Most of the “gracious dismissal policies” I have read from around the country go to great lengths to describe the chief concern of the church, that of the integrity and continuity of the mission of Jesus Christ. Putting aside the false notion that there is no “church presence” in a community if there is no PCUSA congregation there, it is laudable and achievable in some parts of the country that a departing congregation and its dismissing presbytery can see the larger work of the Kingdom of God and share it in the end. This is the way it should be. However, I believe that in some cases, the concern for mission and ministry is darkly overshadowed by a far greater concern for money. A case in point:
The quest for a workable “gracious dismissal policy” in San Francisco Presbytery began in 2009 and its first document on the subject was adopted unanimously in September of that year. It was, by today’s standards, primitive and generous, and one church (Community Presbyterian Church of Danville, CA) was dismissed under its terms.

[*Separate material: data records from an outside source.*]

(** The variables of a call. *)
Definition task_ok (lt0 : nat) (m : MultiRaftManager) (t : task) : Prop :=
  match t with
  | AcqLeader sid _ p lt | AcqGrant sid _ p lt | RdCheck sid _ _ p lt => object m sid p /\ lt = lt0 /\ leases m = Some lt0
  | StopMark sid _ p | RdLocal sid _ _ p => object m sid p
  | StopHolder _ _ lt _ | RemRevoke _ _ _ lt _ => lt = None \/ lt = Some lt0
  | StopRevoke _ _ lt _ | TEnable lt | RdHolder _ _ _ lt | RdValid _ _ _ lt _ => lt = lt0
  | EnRegister ps => readEnabled m = true /\ forall p, p ∈ ps -> is_Some (objs m !! p)
  | RdServe sid _ _ h q => has_node m sid q h
  | _ => True
  end.

Definition live_at (m : MultiRaftManager) (sid : string) (i : Z) : Prop :=
  exists p sh n, shards m !! sid = Some p /\ objs m !! p = Some sh /\ sh_node sh i = Some n /\ stopped n = false.

Record winv (lt0 : nat) (m : MultiRaftManager) (T : gmap nat task) (lates : gset string) : Prop := {
  wi_shard sid p : shards m !! sid = Some p -> exists sh, objs m !! p = Some sh /\ sh_id sh = sid /\ nodes_nil sh = false;
  wi_next p sh : objs m !! p = Some sh -> (p < next_obj m)%nat;
  wi_ids p sh i n : objs m !! p = Some sh -> nodes sh !! i = Some n -> id n = i;
  wi_obj p sh : objs m !! p = Some sh -> shards m !! sh_id sh = Some p \/ nodes_nil sh = true \/ covered T (eq (RemNodes (sh_id sh) p));
  wi_removing k sid p : T !! k = Some (RemNodes sid p) ->
    (exists sh, objs m !! p = Some sh /\ sh_id sh = sid /\ nodes_nil sh = false) /\ shards m !! sid <> Some p /\
    forall k' sid', T !! k' = Some (RemNodes sid' p) -> k' = k;
  wi_tracker : leases m = None \/ leases m = Some lt0;
  wi_task k t : T !! k = Some t -> task_ok lt0 m t;
  wi_handler sid i q : readHandlers (transport m) !! (sid, i) = Some q ->
    readEnabled m = true /\ has_node m sid q i /\ (shards m !! sid = Some q \/ covered T (clears sid i q));
  wi_lease sid lt l : trackers m !! lt0 = Some lt -> lt_leases lt !! sid = Some l ->
    leases m = Some lt0 /\ (sid ∉ lates -> live_at m sid (holder l) \/ covered T (revokes lt0 sid (holder l)));
}.

(** Nothing the calls rely on is ever lost. *)
Record grows (m m' : MultiRaftManager) : Prop := {
  gr_obj p sh : objs m !! p = Some sh -> exists sh', objs m' !! p = Some sh' /\ sh_id sh' = sh_id sh /\ forall i, is_Some (nodes sh !! i) -> is_Some (nodes sh' !! i);
  gr_leases lt : leases m = Some lt -> leases m' = Some lt;
  gr_enabled : readEnabled m = true -> readEnabled m' = true;
}.

Lemma object_grows m m' sid p : grows m m' -> object m sid p -> object m' sid p.
Proof. intros Hg (sh & E & <-). destruct (gr_obj _ _ Hg p sh E) as (sh' & ? & ? & _). by exists sh'. Qed.

Lemma has_node_grows m m' sid p i : grows m m' -> has_node m sid p i -> has_node m' sid p i.
Proof.
  intros Hg (sh & n & E & <- & En). destruct (gr_obj _ _ Hg p sh E) as (sh' & ? & ? & Hn). destruct (Hn i (mk_is_Some _ _ En)) as [n' ?]. by exists sh', n'.
Qed.

Lemma task_ok_grows lt0 m m' t : grows m m' -> task_ok lt0 m t -> task_ok lt0 m' t.
Proof.
  intros Hg. destruct t; simpl; try done; try (intros (? & -> & ?); split_and!; [by eapply object_grows|done|by apply Hg]); try by apply object_grows.
  - intros [? Hps]. split; [by apply Hg|]. intros p Hp. destruct (Hps p Hp) as [sh E]. destruct (gr_obj _ _ Hg p sh E) as (sh' & ? & _). by exists sh'.
  - by apply has_node_grows.
Qed.

Lemma covered_replace (T : gmap nat task) (R : task -> Prop) k t t' : T !! k = Some t -> (R t -> R t') -> covered T R -> covered (<[k := t']> T) R.
Proof.
  intros Hk Hr (j & s & Hj & Hs). destruct (decide (j = k)) as [->|Hne].
  - exists k, t'. rewrite lookup_insert_eq. simplify_eq. auto.
  - exists j, s. by rewrite lookup_insert_ne.
Qed.

Lemma frame_grows m m' : frame m m' -> grows m m'.
Proof.
  intros Hf. split.
  - intros p sh E. destruct (frame_obj _ _ _ _ Hf E) as (sh' & E' & Hs). exists sh'. split_and!; [done|apply Hs|].
    intros i [n En]. destruct (same_shape_node _ _ _ _ Hs En) as (n' & ? & _). by exists n'.
  - intros lt. by rewrite (fr_leases _ _ Hf).
  - by rewrite (fr_enabled _ _ Hf).
Qed.

Lemma frame_live m m' sid i : frame m m' -> live_at m sid i -> live_at m' sid i.
Proof.
  intros Hf (p & sh & n & Hp & E & En & Hst). destruct (frame_obj _ _ _ _ Hf E) as (sh' & E' & Hs). unfold sh_node in En. destruct (nodes_nil sh) eqn:Enil; [done|].
  destruct (same_shape_node _ _ _ _ Hs En) as (n' & En' & [= _ Ht]). exists p, sh', n'. rewrite (fr_shards _ _ Hf). split_and!; [done..| |congruence].
  unfold sh_node. destruct Hs as (_ & -> & _). by rewrite Enil.
Qed.

(** A step that changes only the Raft state of nodes, and the calls. *)
Lemma winv_frame lt0 m m' T T' lates :
  winv lt0 m T lates -> frame m m' -> (forall j sid p, T' !! j = Some (RemNodes sid p) <-> T !! j = Some (RemNodes sid p)) ->
  (forall j t, T' !! j = Some t -> task_ok lt0 m' t) ->
  (forall sid lt l, trackers m !! lt0 = Some lt -> lt_leases lt !! sid = Some l -> covered T (revokes lt0 sid (holder l)) -> covered T' (revokes lt0 sid (holder l))) ->
  (forall sid i q, readHandlers (transport m) !! (sid, i) = Some q -> covered T (clears sid i q) -> covered T' (clears sid i q)) ->
  winv lt0 m' T' lates.
Proof.
  intros Hw Hf Hrn Hok Hrev Hcl. pose proof (frame_grows _ _ Hf) as Hg. pose proof Hw as [W1 W2 W3 W4 W5 W6 W7 W8 W9]. pose proof Hf as [F1 F2 F3 F4 F5 F6 F7]. split.
  - intros sid p. rewrite F1. intros Hp. destruct (W1 sid p Hp) as (sh & E & ? & ?). destruct (frame_obj _ _ _ _ Hf E) as (sh' & E' & (_ & ? & ?)). exists sh'. split_and!; congruence.
  - intros p sh' E'. destruct (frame_obj' _ _ _ _ Hf E') as (sh & E & _). rewrite F2. eauto.
  - intros p sh' i n' E' En. destruct (frame_obj' _ _ _ _ Hf E') as (sh & E & Hs). destruct (same_shape_node' _ _ _ _ Hs En) as (n & En0 & [= Ht _]). rewrite Ht. eauto.
  - intros p sh' E'. destruct (frame_obj' _ _ _ _ Hf E') as (sh & E & (_ & Hn & Hi)). rewrite F1, Hn, Hi. destruct (W4 p sh E) as [?|[?|(j & t & Hj & <-)]]; auto. right. right.
    exists j, (RemNodes (sh_id sh) p). split; [by apply Hrn|done].
  - intros j sid p Hj%Hrn. destruct (W5 j sid p Hj) as ((sh & E & Hi & Hn) & Hno & Hu). rewrite F1. split_and!; [|done|].
    + destruct (frame_obj _ _ _ _ Hf E) as (sh' & E' & (_ & ? & ?)). exists sh'. split_and!; congruence.
    + intros j' sid' Hj'%Hrn. eauto.
  - by rewrite F3.
  - done.
  - intros sid i q. rewrite F6, F5, F1. intros Hh. destruct (W8 sid i q Hh) as (? & ? & Hc). split_and!; [done|by eapply has_node_grows|]. destruct Hc; auto.
  - intros sid lt l. rewrite F4, F3. intros Hlt Hl. destruct (W9 sid lt l Hlt Hl) as [? Hc]. split; [done|]. intros Hla. destruct (Hc Hla) as [?|Hc']; [left; by eapply frame_live|right; eauto].
Qed.

Lemma winv_drive lt0 m m' T lates : winv lt0 m T lates -> frame m m' -> winv lt0 m' T lates.
Proof.
  intros Hw Hf. eapply winv_frame; [exact Hw|exact Hf|done| |done|done]. intros j t Hj. eapply task_ok_grows; [by apply frame_grows|]. by eapply wi_task.
Qed.

(** Call [k] goes from [t] to [t']. *)
Lemma winv_task lt0 m m' T lates k t t' :
  winv lt0 m T lates -> frame m m' -> T !! k = Some t -> task_ok lt0 m' t' ->
  (forall sid p, t <> RemNodes sid p) -> (forall sid p, t' <> RemNodes sid p) ->
  (forall sid lt l, trackers m !! lt0 = Some lt -> lt_leases lt !! sid = Some l -> revokes lt0 sid (holder l) t -> revokes lt0 sid (holder l) t') ->
  (forall sid i q, readHandlers (transport m) !! (sid, i) = Some q -> clears sid i q t -> clears sid i q t') ->
  winv lt0 m' (<[k := t']> T) lates.
Proof.
  intros Hw Hf Hk Hok Hrem Hrem' Hrev Hcl. eapply winv_frame; [exact Hw|exact Hf| | | |].
  - intros j sid p. destruct (decide (j = k)) as [->|Hne]; [|by rewrite lookup_insert_ne]. rewrite lookup_insert_eq, Hk. split; intros [= E]; [by destruct (Hrem' sid p)|by destruct (Hrem sid p)].
  - intros j s [[<- <-]|[_ Hj]]%lookup_insert_Some; [done|]. eapply task_ok_grows; [by apply frame_grows|]. by eapply wi_task.
  - intros sid lt l Hlt Hl. eapply covered_replace; [exact Hk|]. by eapply Hrev.
  - intros sid i q Hh. eapply covered_replace; [exact Hk|]. by apply Hcl.
Qed.

(** A call begins. *)
Lemma winv_call lt0 m T lates k t : winv lt0 m T lates -> T !! k = None -> begins lt0 t = true -> winv lt0 m (<[k := t]> T) lates.
Proof.
  intros Hw Hk Hb. assert (forall R, covered T R -> covered (<[k := t]> T) R) as Hc.
  { intros R (j & s & Hj & Hs). exists j, s. rewrite lookup_insert_ne; [done|]. intros ->. congruence. }
  eapply winv_frame; [exact Hw|apply frame_refl| | |by auto|by auto].
  - intros j sid p. rewrite lookup_insert_Some. split; [|by right; split; [intros ->; congruence|]]. intros [[_ ->]|[_ ?]]; [done|done].
  - intros j s [[<- <-]|[_ Hj]]%lookup_insert_Some; [|by eapply wi_task]. destruct t; try done. simpl in *. by apply bool_decide_eq_true in Hb.
Qed.

(** *** Handlers and leases *)

Lemma winv_unhandle lt0 m T lates sid i : winv lt0 m T lates -> winv lt0 (set_transport m (UnregisterReadHandler sid i (transport m))) T lates.
Proof.
  intros [W1 W2 W3 W4 W5 W6 W7 W8 W9]. split; try done. intros sid' i' q. simpl. intros [_ H]%lookup_delete_Some. by apply W8.
Qed.

Lemma winv_revoke lt0 m T lates sid : winv lt0 m T lates -> winv lt0 (revoke m lt0 sid) T (lates ∖ {[sid]}).
Proof.
  intros Hw. pose proof Hw as [W1 W2 W3 W4 W5 W6 W7 W8 W9]. unfold revoke. destruct (trackers m !! lt0) as [t|] eqn:Et.
  - split; try done. simpl. intros sid' lt l. rewrite lookup_insert_eq. intros [= <-]. simpl. intros [Hne Hl]%lookup_delete_Some.
    destruct (W9 sid' t l eq_refl Hl) as [? Hc]. split; [done|]. intros Hla. apply Hc. set_solver.
  - split; try done. intros sid' lt l Hlt. congruence.
Qed.

Lemma live_in_true m sid p i : live_in m sid p i = true -> live_at m sid i.
Proof.
  unfold live_in, live_at. rewrite andb_true_iff, bool_decide_eq_true. intros [Hp H]. destruct (objs m !! p) as [sh|] eqn:E; simpl in H; [|done].
  destruct (sh_node sh i) as [n|] eqn:En; [|done]. exists p, sh, n. split_and!; [done..|]. by destruct (stopped n).
Qed.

A remedial case was filed against the presbytery for letting the church go too easily, and the original policy was rescinded. The GAPJC eventually rendered a decision in Tom et al v. Presbytery of San Francisco, informing the church that when determining the terms of dismissal, a presbytery is obligated to consider the value of the church’s property held in trust for the denomination.
Meanwhile, San Francisco Presbytery went back to the drawing board to establish a new, more comprehensive policy. A team of twelve presbyters representing the full theological and political spectrum of the presbytery worked for five months with a Christian mediator to develop a document that was thorough, challenging, and as balanced as such a thing can be. It, too, was adopted unanimously by the presbytery in June 2012. It should be noted that everybody, and I mean everybody, understood that Menlo Park Presbyterian Church (MPPC), the largest congregation in our presbytery, was in the pipeline when the new policy was enacted. The unspoken but very real question before the body was whether this policy would yield a workable outcome should MPPC renew its notice of intent to seek dismissal.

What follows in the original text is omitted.